The semigovernmental Electric Power Development Co. (J-Power) said Monday it will move the site of a planned nuclear reactor in Oma, Aomori Prefecture, because it could not persuade landowners to sell their property.

J-Power President Yoshihiko Nakagaki briefed Aomori Gov. Morio Kimura on plans to relocate the advanced boiling water reactor 200 meters to the south, the Tokyo-based firm said.

It is rare for a builder of a nuclear plant to implement such a major change in a construction plan.

The change means that J-Power will have to resubmit documents to win government approval for the plan's revision.

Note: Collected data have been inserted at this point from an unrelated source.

(** A flag that is neither up-to-date nor dirty. *)
Lemma clear_flush_spec n s lba b :
  swf n s -> bufs s lba = Some b ->
  let s' := v_on_bc (on_buf lba (ext4_bcache_clear_flag BC_FLUSH)) s in
  swf n s' /\ calm s s' /\ bufs s' lba = Some (ext4_bcache_clear_flag BC_FLUSH b) /\
  (forall a, a <> lba -> bufs s' a = bufs s a).
Proof.
  intros W Hb. pose proof (swf_buf n s lba b W Hb) as [B1 B2 B3 B4 B5 B6 B7 B8 B9 B10].
  pose proof W as (_ & _ & W3). set (f := ext4_bcache_clear_flag BC_FLUSH).
  assert (Hu : utd (f b) = utd b) by (unfold utd, f; rewrite test_clear_flag by done; apply andb_true_r).
  assert (Hd : drt (f b) = drt b) by (unfold drt, f; rewrite test_clear_flag by done; apply andb_true_r).
  destruct (bc_put n n s (on_buf lba f) lba (Some (f b)) W) as (P1 & P2 & P3 & P4 & P5 & P6); try done.
  - apply (cwf_on_buf n _ _ (v_bc s) lba b W3 Hb f); try done.
    + unfold f. rewrite test_clear_flag by done. by apply andb_false_intro1.
    + by rewrite Hu, Hd.
    + rewrite Hd. intros Ho. by destruct (B9 Ho) as (_ & ? & _).
  - by apply alter_as_put.
  - unfold view. rewrite Hb. cbn [bview]. by rewrite Hu, Hd.
  - unfold sync. rewrite Hb. cbn [bsync]. by rewrite Hu, Hd.
  - split_and!; try done. apply P6. unfold durable. rewrite Hb. cbn [bdurable]. by rewrite Hd.
Qed.

(** The buffer of [lba], which nobody holds, after the last release: written,
    or queued, or its error latched; and gone if it was not up to date. *)
Record settled s s' (lba : Z) : Prop := {
  st_quiet : quiet s s';
  st_other a : a <> lba -> bufs s' a = bufs s a /\ (durable s a -> durable s' a);
  st_durable : durable s' lba;
  st_held : held s' lba = 0;
  st_now : v_cache_write_back s = 0 -> c_io_err (v_bc s') = EOK ->
           dblk (v_dev s') lba = view s' lba;
}.

(** The flush of a release, for a buffer that is ahead of the medium. *)
Lemma free_flush_wp n s lba b :
  swf n s -> bufs s lba = Some b -> b_refctr b = 0 -> utd b = true -> drt b = true ->
  wp (r <- mtry (ext4_block_flush_buf end_write lba);;
      latch_io_err r;;;
      bc_mod (on_buf lba (ext4_bcache_clear_flag BC_FLUSH))) s (fun r s' =>
    r = Ok tt /\ swf n s' /\ settled s s' lba /\
    exists b', bufs s' lba = Some b' /\ utd b' = true).
Proof.
  intros W Hb H0 Hu Hd. wp_step. wp_step.
  eapply wp_mono; [by apply (flush_buf_wp n s lba b)|]. cbv beta. intros r s1 (W1 & C1 & R).
  assert (Hb1 : exists b1, bufs s1 lba = Some b1 /\ utd b1 = true /\ b_refctr b1 = 0 /\
    (forall a, a <> lba -> bufs s1 a = bufs s a) /\
    match r with Ok _ => drt b1 = false | Err rc => rc <> EOK end).
  { destruct r as [[]|rc].
    - destruct R as (b1 & E1 & E2 & E3 & E4 & _ & E6 & _). exists b1. split_and!; try done; try congruence.
      intros a Ha. unfold bufs. by rewrite E6, lookup_put, decide_False.
    - destruct R as (E1 & E2). exists b. unfold bufs. by rewrite E2. }
  destruct Hb1 as (b1 & Hb1 & Hu1 & H01 & Ho1 & Hr1).
  wp_step. eapply wp_mono; [apply (latch_wp n s1); [done|by intros rc ->]|]. cbv beta.
  intros r2 s2 (-> & W2 & C2 & Hb2 & Hdev & R2). apply wp_bc_mod.
  destruct (clear_flush_spec n s2 lba b1 W2 ltac:(by rewrite Hb2)) as (W3 & C3 & Hb3 & Ho3).
  set (s3 := v_on_bc _ s2) in *.
  pose proof (calm_trans _ _ _ C1 (calm_trans _ _ _ C2 C3)) as [Q K].
  assert (Hd3 : drt (ext4_bcache_clear_flag BC_FLUSH b1) = drt b1).
  { unfold drt. rewrite test_clear_flag by done. apply andb_true_r. }
  assert (Hu3 : utd (ext4_bcache_clear_flag BC_FLUSH b1) = true).
  { unfold utd. rewrite test_clear_flag by done. fold (utd b1). by rewrite Hu1. }
  assert (He3 : r = Ok tt \/ c_io_err (v_bc s3) <> EOK).
  { destruct r as [[]|rc]; [by left|right]. exact R2. }
  split_and!; [done..| |by eexists]. split; [done| | | |].
  - intros a Ha. rewrite Ho3, Hb2, Ho1 by done. split; [done|apply K].
  - unfold durable. rewrite Hb3. intros _. rewrite Hd3. intros Hd1. right.
    destruct He3 as [->|He3]; [congruence|done].
  - unfold held. by rewrite Hb3.
  - intros _ He. destruct He3 as [->|He3]; [|done]. unfold view. rewrite Hb3. cbn [bview].
    by rewrite Hd3, Hr1, andb_false_r.
Qed.

Lemma insert_dirty_spec n s lba b :
  swf n s -> bufs s lba = Some b -> b_refctr b = 0 -> drt b = true ->
  let s' := v_on_bc (ext4_bcache_insert_dirty_node lba) s in
  swf n s' /\ calm s s' /\ bufs s' lba = Some (buf_set_on_dirty true b) /\
  (forall a, a <> lba -> bufs s' a = bufs s a).
Proof.
  intros W Hb H0 Hd. pose proof W as (_ & _ & W3).
  destruct (insert_dirty_shape n _ _ (v_bc s) lba b W3 Hb H0 Hd) as (E1 & E2 & E3 & _ & E5).
  destruct (bc_put n n s (ext4_bcache_insert_dirty_node lba) lba (Some (buf_set_on_dirty true b)) W E5 E1 E2 E3)
    as (P1 & P2 & P3 & P4 & P5 & P6).
  - unfold view. by rewrite Hb.
  - unfold sync. by rewrite Hb.
  - split_and!; try done. apply P6. intros _ _ _. by left.
Qed.
Lemma plain_tag_spec block b :
  bytes_ok b -> t + tag_room <= blen b -> 0 <= block < (if b64 then 2 ^ 64 else 2 ^ 32) ->
  let b' := plain_tag block b in
  bytes_ok b' /\ blen b' = blen b /\ (forall j, 0 <= j < t -> byte_at b' j = byte_at b j) /\
  tag_flags sb t b' = 0 /\ tag_blocknr sb t b' = block.
Proof.
  intros Hb Hin Hblk. pose proof tag_room_range.
  destruct (memset_spec t 0 tag_room b) as (M1 & M2 & M3); [done|lia|lia|lia|].
  unfold plain_tag. set (z := memset_at t 0 tag_room b) in *.
  assert (H0 : forall f, f_within tag_room f = true -> rd f t z = 0).
  { intros f Hf. apply (rd_zeros f t z tag_room Hf). intros. subst z. by rewrite byte_at_memset by lia. }
  assert (Hlo : 0 <= u32 block < 2 ^ 32) by apply u32_range.
  assert (Hhi : 0 <= u32 (Z.shiftr block 32) < 2 ^ 32) by apply u32_range.
  assert (Ejoin : b64 = true -> Z.lor (u32 block) (Z.shiftl (u32 (Z.shiftr block 32)) 32) = block).
  { intros E. rewrite E in Hblk. rewrite Z.lor_comm, lor_shiftl_add by (lia || done).
    rewrite Z.shiftr_div_pow2 in * by lia. unfold u32. change 4294967296 with (2 ^ 32).
    rewrite (Z.mod_small (block / 2 ^ 32)) by dlia. dlia. }
  assert (Elow : b64 = false -> u32 block = block).
  { intros E. rewrite E in Hblk. apply u32_id. lia. }
  cbv zeta. unfold tag_room in *.
  split_and!; unfold tag_flags, tag_blocknr, jbd_get32, jbd_get16, jbd_set32 in *.
  - destruct b64; by repeat apply bytes_ok_wr.
  - destruct b64; by rewrite ?blen_wr.
  - intros j Hj. destruct v3, b64;
      repeat (rewrite (byte_at_wr_out _ _ _ _ _ 12); [|done|lia|lia|lia]); apply M3; lia.
  - destruct v3, b64; rewrite ?rd_wr_ne by (done || lia); by rewrite H0.
  - change JBD_TAG3 with 16 in *. change JBD_TAG with 12 in *.
    assert (R : forall x, 0 <= x < 2 ^ 32 -> reorder32 (reorder32 x mod 2 ^ 32) = x).
    { intros x Hx. rewrite Z.mod_small by apply reorder32_range. by apply reorder32_reorder32. }
    destruct v3, b64; cbv iota; (struct_reads 16 || struct_reads 12); struct_reads 12;
      cbn [f_size jt3_blocknr jt3_blocknr_high jt_blocknr jt_blocknr_high Z.mul Pos.mul];
      rewrite !R by done; auto.
Qed.

(** A tag the writer is asked for. *)
Record tag_arg (ti : tag_info) : Prop := {
  ta_block : 0 <= ti_block ti < (if b64 then 2 ^ 64 else 2 ^ 32);
  ta_uuid : ti_uuid_exist ti = true -> bytes_ok (ti_uuid ti) /\ blen (ti_uuid ti) = UUID_SIZE;
}.
(** What the reader makes of it. *)
Definition tag_len (ti : tag_info) : Z :=
  if ti_uuid_exist ti then jbd_tag_bytes sb + UUID_SIZE else jbd_tag_bytes sb.
Definition tag_read (ti : tag_info) : tag_info :=
  mk_tag_info (tag_len ti) (ti_block ti) (ti_is_escape ti) (ti_uuid_exist ti)
    (if ti_uuid_exist ti then ti_uuid ti else []) (ti_last_tag ti) 0.

Definition flag_word (ti : tag_info) : Z :=
  let x := if ti_uuid_exist ti then 0 else JBD_FLAG_SAME_UUID in
  let x := if ti_last_tag ti then Z.lor x JBD_FLAG_LAST_TAG else x in
  if ti_is_escape ti then Z.lor x JBD_FLAG_ESCAPE else x.
(** The flags and the checksum, once the tag and its UUID are in place. *)
Definition flagged_tag (ti : tag_info) (b : list Z) : list Z :=
  let b := jbd_block_tag_csum_set sb t (ti_checksum ti) b in
  let b := if ti_last_tag ti then tag_or_flags sb t JBD_FLAG_LAST_TAG b else b in
  if ti_is_escape ti then tag_or_flags sb t JBD_FLAG_ESCAPE b else b.

Lemma bytes_ok_or_flags f b : bytes_ok b -> bytes_ok (tag_or_flags sb t f b).
Proof. intros. unfold tag_or_flags. case_match; by apply bytes_ok_wr. Qed.
Lemma bytes_ok_tag_csum c b : bytes_ok b -> bytes_ok (jbd_block_tag_csum_set sb t c b).
Proof. intros. unfold jbd_block_tag_csum_set. repeat case_match; auto using bytes_ok_wr. Qed.

Lemma flagged_tag_spec ti b :
  bytes_ok b -> t + tag_room <= blen b ->
  let b' := flagged_tag ti b in
  bytes_ok b' /\ blen b' = blen b /\ changed_in t (t + jbd_tag_bytes sb) b b' /\
  tag_blocknr sb t b' = tag_blocknr sb t b /\
  tag_flags sb t b' =
    (let x := tag_flags sb t b in
     let x := if ti_last_tag ti then Z.lor x JBD_FLAG_LAST_TAG else x in
     if ti_is_escape ti then Z.lor x JBD_FLAG_ESCAPE else x).
Proof.
  intros Hb Hin. unfold flagged_tag. cbv zeta. split_and!.
  - repeat case_match; auto using bytes_ok_or_flags, bytes_ok_tag_csum.
  - repeat case_match; by rewrite ?blen_or_flags, ?blen_tag_csum.
  - repeat case_match; repeat (eapply changed_in_trans; [|by apply or_flags_out]); by apply tag_csum_out.
  - repeat case_match; by rewrite ?blocknr_or, ?blocknr_csum.
  - repeat case_match; by rewrite ?flags_or, ?flags_csum
      by (done || rewrite ?blen_or_flags, ?blen_tag_csum; done).
Qed.

Lemma write_tag_eq remain ti b :
  tag_len ti <= remain ->
  jbd_write_block_tag sb t remain ti b =
  (Ok (tag_len ti),
   flagged_tag ti (if ti_uuid_exist ti then memcpy_at (t + jbd_tag_bytes sb) (ti_uuid ti) (plain_tag (ti_block ti) b)
                   else tag_or_flags sb t JBD_FLAG_SAME_UUID (plain_tag (ti_block ti) b))).
Proof.
  unfold tag_len, jbd_write_block_tag. intros Hr. pose proof tag_bytes_range.
  replace (remain - jbd_tag_bytes sb <? 0) with false by (destruct (ti_uuid_exist ti); unfold UUID_SIZE in *; lia).
  destruct (ti_uuid_exist ti); cbn [andb]; [|done].
  by replace (remain - jbd_tag_bytes sb <? UUID_SIZE) with false by lia.
Qed.

Lemma flag_word_spec ti :
  (Z.land (flag_word ti) JBD_FLAG_SAME_UUID =? 0) = ti_uuid_exist ti /\
  negb (Z.land (flag_word ti) JBD_FLAG_ESCAPE =? 0) = ti_is_escape ti /\
  negb (Z.land (flag_word ti) JBD_FLAG_LAST_TAG =? 0) = ti_last_tag ti.
Proof. unfold flag_word. by destruct (ti_uuid_exist ti), (ti_is_escape ti), (ti_last_tag ti). Qed.

(** Reading a tag: its flags and its block decide. *)
Lemma extract_spec ti r b :
  tag_len ti <= r -> tag_blocknr sb t b = ti_block ti -> tag_flags sb t b = flag_word ti ->
  (ti_uuid_exist ti = true -> slice (t + jbd_tag_bytes sb) UUID_SIZE b = ti_uuid ti) ->
  jbd_extract_block_tag sb t (jbd_tag_bytes sb) r b = Ok (tag_read ti).
Proof.
  intros Hr Eb Ef Eu. unfold jbd_extract_block_tag. pose proof tag_bytes_range.
  destruct (flag_word_spec ti) as (F1 & F2 & F3). unfold tag_len, UUID_SIZE in Hr.
  replace (r - jbd_tag_bytes sb <? 0) with false by (destruct (ti_uuid_exist ti); lia).
  rewrite Ef, Eb, F1, F2, F3. unfold tag_read, tag_len. destruct (ti_uuid_exist ti); cbn [andb]; [|done].
  replace (r - jbd_tag_bytes sb <? UUID_SIZE) with false by (unfold UUID_SIZE; lia). by rewrite Eu.
Qed.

As a result, the 470 billion yen project is expected to be delayed 2 1/2 years. Originally, construction was scheduled to be begin in 2004, with the plant set to start operating in 2009.

The reactor, a light-water type, would provide one of the largest power-generation capacities in Japan, at 1.38 million kw.

The planned Oma plant is based on the government's so-called pluthermal program, in which uranium-plutonium mixed oxide fuel is burned in a light-water reactor.

Pluthermal is short for plutonium-thermal, and the program is thought essential for the creation of a nuclear fuel cycle in which plutonium extracted from spent nuclear fuel is burned to generate electricity.

Construction of the Oma reactor is expected to give a push to the government's pluthermal program, which has been plagued by safety concerns as well as data falsification and other scandals in recent years.

In December, Oma asked J-Power to change the location in view of opposition by the landowners holding onto their property at the planned site.